= Beginning of Section =

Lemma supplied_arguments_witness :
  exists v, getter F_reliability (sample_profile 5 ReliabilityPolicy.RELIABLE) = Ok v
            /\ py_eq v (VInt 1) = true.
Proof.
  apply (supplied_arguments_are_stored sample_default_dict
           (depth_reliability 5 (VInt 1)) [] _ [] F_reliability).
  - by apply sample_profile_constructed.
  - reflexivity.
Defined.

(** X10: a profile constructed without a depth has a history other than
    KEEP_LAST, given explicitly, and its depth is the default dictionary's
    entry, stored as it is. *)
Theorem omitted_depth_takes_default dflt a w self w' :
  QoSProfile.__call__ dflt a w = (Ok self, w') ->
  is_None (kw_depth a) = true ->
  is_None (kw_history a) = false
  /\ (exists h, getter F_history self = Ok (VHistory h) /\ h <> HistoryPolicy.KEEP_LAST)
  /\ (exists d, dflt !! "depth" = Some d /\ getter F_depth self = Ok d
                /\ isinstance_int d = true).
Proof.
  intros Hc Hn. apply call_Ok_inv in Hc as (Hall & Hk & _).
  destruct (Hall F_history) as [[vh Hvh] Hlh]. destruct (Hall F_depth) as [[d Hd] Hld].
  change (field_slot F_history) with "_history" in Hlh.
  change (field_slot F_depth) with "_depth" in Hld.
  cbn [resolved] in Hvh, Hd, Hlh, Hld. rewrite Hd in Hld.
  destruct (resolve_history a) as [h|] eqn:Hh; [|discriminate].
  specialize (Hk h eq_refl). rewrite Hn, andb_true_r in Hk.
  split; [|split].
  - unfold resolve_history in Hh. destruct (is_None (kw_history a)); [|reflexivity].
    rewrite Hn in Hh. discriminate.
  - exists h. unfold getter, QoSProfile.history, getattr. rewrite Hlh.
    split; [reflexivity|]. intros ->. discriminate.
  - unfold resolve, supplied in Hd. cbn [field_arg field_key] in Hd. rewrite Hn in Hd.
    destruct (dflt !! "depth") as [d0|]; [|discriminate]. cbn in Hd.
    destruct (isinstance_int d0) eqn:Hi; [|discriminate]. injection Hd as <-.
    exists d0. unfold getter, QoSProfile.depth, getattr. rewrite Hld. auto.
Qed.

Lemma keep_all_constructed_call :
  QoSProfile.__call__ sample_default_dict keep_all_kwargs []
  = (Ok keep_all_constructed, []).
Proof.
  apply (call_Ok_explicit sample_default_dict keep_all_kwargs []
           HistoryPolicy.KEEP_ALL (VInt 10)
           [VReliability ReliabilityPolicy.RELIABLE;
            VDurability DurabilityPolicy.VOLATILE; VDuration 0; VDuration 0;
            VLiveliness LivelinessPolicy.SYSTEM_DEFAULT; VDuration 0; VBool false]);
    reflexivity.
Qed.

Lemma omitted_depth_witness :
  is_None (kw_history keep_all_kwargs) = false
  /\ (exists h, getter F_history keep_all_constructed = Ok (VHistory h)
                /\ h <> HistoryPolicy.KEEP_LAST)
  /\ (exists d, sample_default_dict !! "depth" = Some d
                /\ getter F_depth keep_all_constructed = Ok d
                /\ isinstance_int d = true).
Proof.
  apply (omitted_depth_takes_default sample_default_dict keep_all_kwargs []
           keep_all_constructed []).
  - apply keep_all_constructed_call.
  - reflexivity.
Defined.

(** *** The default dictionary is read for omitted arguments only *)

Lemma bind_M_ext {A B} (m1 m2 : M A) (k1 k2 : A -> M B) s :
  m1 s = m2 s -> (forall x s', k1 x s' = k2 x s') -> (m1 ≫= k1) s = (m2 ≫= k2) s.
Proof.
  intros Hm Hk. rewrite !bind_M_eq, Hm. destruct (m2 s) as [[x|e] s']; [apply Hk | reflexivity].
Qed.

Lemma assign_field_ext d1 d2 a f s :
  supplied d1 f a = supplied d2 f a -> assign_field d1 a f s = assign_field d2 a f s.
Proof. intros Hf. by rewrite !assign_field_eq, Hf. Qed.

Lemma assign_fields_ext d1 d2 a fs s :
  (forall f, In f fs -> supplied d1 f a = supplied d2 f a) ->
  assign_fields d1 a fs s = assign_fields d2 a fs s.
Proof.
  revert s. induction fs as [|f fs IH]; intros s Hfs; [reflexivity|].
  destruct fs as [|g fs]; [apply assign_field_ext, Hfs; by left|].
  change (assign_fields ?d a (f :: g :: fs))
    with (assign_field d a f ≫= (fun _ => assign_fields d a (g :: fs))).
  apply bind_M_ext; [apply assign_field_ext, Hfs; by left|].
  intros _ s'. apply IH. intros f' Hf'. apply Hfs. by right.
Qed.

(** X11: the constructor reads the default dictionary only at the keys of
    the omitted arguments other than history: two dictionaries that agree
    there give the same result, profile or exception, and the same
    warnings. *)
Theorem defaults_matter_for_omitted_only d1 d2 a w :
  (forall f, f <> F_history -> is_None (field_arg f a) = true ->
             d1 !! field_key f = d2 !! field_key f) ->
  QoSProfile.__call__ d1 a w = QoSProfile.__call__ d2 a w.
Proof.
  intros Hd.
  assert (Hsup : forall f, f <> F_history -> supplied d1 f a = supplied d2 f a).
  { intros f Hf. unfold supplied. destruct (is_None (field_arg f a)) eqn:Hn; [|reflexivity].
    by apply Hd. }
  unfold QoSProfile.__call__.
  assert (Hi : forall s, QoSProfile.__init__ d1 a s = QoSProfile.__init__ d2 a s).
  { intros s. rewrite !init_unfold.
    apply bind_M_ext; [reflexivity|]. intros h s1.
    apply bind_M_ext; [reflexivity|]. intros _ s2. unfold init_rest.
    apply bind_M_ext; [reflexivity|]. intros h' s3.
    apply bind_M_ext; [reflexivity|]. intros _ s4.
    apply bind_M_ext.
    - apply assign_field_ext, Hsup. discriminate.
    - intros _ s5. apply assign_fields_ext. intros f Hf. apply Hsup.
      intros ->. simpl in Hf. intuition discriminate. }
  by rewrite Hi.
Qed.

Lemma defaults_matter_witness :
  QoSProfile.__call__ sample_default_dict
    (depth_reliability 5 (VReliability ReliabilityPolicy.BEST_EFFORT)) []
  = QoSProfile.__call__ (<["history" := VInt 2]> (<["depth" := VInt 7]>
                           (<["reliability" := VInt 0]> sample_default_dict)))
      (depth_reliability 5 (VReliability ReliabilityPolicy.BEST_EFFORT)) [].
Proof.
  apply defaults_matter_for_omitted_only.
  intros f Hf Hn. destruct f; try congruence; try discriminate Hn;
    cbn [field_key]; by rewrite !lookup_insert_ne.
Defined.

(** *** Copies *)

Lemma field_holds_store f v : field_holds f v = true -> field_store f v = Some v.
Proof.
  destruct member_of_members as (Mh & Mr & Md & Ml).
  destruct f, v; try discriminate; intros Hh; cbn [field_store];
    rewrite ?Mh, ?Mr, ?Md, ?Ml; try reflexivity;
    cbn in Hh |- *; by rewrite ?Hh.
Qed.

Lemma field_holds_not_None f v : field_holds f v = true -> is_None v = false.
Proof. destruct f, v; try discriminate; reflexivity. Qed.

= End of Section =
= Beginning of Section =

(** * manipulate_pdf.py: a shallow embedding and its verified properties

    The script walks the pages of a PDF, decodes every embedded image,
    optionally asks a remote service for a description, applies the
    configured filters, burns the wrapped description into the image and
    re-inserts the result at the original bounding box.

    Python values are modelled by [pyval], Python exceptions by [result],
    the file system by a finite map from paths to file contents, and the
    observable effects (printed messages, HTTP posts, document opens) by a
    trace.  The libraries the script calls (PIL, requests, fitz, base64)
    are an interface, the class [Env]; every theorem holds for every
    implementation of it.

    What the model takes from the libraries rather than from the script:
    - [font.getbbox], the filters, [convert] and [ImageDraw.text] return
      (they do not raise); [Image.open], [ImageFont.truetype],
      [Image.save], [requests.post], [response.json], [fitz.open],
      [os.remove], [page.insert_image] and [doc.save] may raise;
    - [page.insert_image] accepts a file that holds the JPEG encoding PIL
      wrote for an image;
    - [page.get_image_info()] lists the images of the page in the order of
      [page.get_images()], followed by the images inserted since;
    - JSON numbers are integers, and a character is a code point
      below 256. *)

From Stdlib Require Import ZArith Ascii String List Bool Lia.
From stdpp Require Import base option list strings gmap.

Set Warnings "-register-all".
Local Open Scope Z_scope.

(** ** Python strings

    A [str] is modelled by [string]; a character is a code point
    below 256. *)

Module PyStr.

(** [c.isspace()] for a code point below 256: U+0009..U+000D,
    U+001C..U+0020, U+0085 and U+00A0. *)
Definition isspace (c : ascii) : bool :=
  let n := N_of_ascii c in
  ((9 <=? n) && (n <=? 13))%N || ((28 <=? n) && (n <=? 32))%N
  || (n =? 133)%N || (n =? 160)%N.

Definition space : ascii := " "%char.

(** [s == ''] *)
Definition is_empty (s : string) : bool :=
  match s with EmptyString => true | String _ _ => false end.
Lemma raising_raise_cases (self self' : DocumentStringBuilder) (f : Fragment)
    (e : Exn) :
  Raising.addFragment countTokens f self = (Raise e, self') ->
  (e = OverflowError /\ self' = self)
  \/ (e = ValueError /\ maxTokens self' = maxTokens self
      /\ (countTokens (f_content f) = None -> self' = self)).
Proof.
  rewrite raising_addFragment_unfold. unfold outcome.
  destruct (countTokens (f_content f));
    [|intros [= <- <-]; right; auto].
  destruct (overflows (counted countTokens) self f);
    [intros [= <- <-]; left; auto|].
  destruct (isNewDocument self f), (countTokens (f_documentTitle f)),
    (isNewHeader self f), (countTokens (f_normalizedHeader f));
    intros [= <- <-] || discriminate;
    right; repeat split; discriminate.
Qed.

= End of Section =
= Beginning of Section =

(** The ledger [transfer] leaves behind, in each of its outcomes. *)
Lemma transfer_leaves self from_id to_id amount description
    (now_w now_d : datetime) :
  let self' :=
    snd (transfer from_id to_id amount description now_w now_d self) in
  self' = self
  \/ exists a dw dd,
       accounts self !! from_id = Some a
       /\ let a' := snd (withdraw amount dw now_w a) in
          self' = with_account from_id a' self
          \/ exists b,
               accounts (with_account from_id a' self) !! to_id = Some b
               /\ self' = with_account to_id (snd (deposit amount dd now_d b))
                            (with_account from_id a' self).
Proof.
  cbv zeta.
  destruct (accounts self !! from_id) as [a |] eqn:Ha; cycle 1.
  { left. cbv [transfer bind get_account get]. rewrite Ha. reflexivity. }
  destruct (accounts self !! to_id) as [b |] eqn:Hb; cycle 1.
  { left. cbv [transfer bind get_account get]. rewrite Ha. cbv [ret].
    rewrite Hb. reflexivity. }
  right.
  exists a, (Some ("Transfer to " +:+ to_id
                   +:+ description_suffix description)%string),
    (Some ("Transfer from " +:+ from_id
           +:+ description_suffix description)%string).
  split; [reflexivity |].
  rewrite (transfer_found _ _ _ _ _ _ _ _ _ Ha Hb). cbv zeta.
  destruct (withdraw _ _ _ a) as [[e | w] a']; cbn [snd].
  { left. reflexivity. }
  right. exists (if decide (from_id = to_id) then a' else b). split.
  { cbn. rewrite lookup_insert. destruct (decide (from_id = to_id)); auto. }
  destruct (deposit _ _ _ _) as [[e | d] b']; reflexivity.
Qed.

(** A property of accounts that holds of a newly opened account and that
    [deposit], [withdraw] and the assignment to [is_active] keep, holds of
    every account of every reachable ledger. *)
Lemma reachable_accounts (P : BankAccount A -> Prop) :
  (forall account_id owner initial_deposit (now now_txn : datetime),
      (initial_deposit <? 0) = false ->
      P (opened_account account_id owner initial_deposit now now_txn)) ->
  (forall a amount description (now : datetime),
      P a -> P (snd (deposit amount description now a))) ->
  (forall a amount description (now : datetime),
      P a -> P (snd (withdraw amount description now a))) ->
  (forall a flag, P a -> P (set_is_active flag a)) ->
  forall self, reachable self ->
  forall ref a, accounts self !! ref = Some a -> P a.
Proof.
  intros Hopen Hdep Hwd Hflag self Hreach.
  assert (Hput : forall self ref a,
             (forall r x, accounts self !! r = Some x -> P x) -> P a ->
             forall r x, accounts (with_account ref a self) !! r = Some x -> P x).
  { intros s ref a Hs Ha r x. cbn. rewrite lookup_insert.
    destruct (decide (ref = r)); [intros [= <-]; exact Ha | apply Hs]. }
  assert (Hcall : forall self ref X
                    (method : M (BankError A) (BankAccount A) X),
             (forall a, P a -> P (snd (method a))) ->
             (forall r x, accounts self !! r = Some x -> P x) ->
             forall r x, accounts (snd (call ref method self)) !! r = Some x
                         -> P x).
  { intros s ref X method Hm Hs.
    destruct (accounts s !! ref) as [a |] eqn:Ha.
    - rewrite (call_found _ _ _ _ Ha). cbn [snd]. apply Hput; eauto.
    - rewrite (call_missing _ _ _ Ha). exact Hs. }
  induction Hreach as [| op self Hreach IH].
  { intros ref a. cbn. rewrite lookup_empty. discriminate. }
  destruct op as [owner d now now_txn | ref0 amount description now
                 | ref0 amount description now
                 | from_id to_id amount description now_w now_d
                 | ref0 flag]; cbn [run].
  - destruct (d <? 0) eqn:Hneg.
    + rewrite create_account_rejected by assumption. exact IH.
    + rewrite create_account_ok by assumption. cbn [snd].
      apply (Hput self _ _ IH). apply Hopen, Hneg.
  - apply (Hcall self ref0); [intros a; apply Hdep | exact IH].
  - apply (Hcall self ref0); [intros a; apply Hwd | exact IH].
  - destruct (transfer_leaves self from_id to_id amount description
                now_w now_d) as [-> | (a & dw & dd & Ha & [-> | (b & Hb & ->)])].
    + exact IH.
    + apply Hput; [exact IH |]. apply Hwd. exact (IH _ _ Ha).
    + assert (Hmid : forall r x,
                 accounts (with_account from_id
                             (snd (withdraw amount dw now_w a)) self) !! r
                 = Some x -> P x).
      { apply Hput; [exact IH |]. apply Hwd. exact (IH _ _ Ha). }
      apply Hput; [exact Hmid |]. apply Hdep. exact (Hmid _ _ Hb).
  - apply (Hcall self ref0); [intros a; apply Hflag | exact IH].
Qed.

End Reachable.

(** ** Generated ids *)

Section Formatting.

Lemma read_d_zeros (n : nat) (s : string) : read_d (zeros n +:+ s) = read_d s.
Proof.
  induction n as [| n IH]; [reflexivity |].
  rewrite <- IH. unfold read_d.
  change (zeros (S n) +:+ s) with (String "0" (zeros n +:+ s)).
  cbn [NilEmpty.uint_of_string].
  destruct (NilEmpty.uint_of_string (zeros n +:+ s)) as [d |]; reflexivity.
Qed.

= End of Section =

Above are the records; repeat exactly the lines from the one holding "destruct (decide (ref" down to the one holding "forall r x, accounts (snd", end lines included.

    destruct (decide (ref = r)); [intros [= <-]; exact Ha | apply Hs]. }
  assert (Hcall : forall self ref X
                    (method : M (BankError A) (BankAccount A) X),
             (forall a, P a -> P (snd (method a))) ->
             (forall r x, accounts self !! r = Some x -> P x) ->
             forall r x, accounts (snd (call ref method self)) !! r = Some x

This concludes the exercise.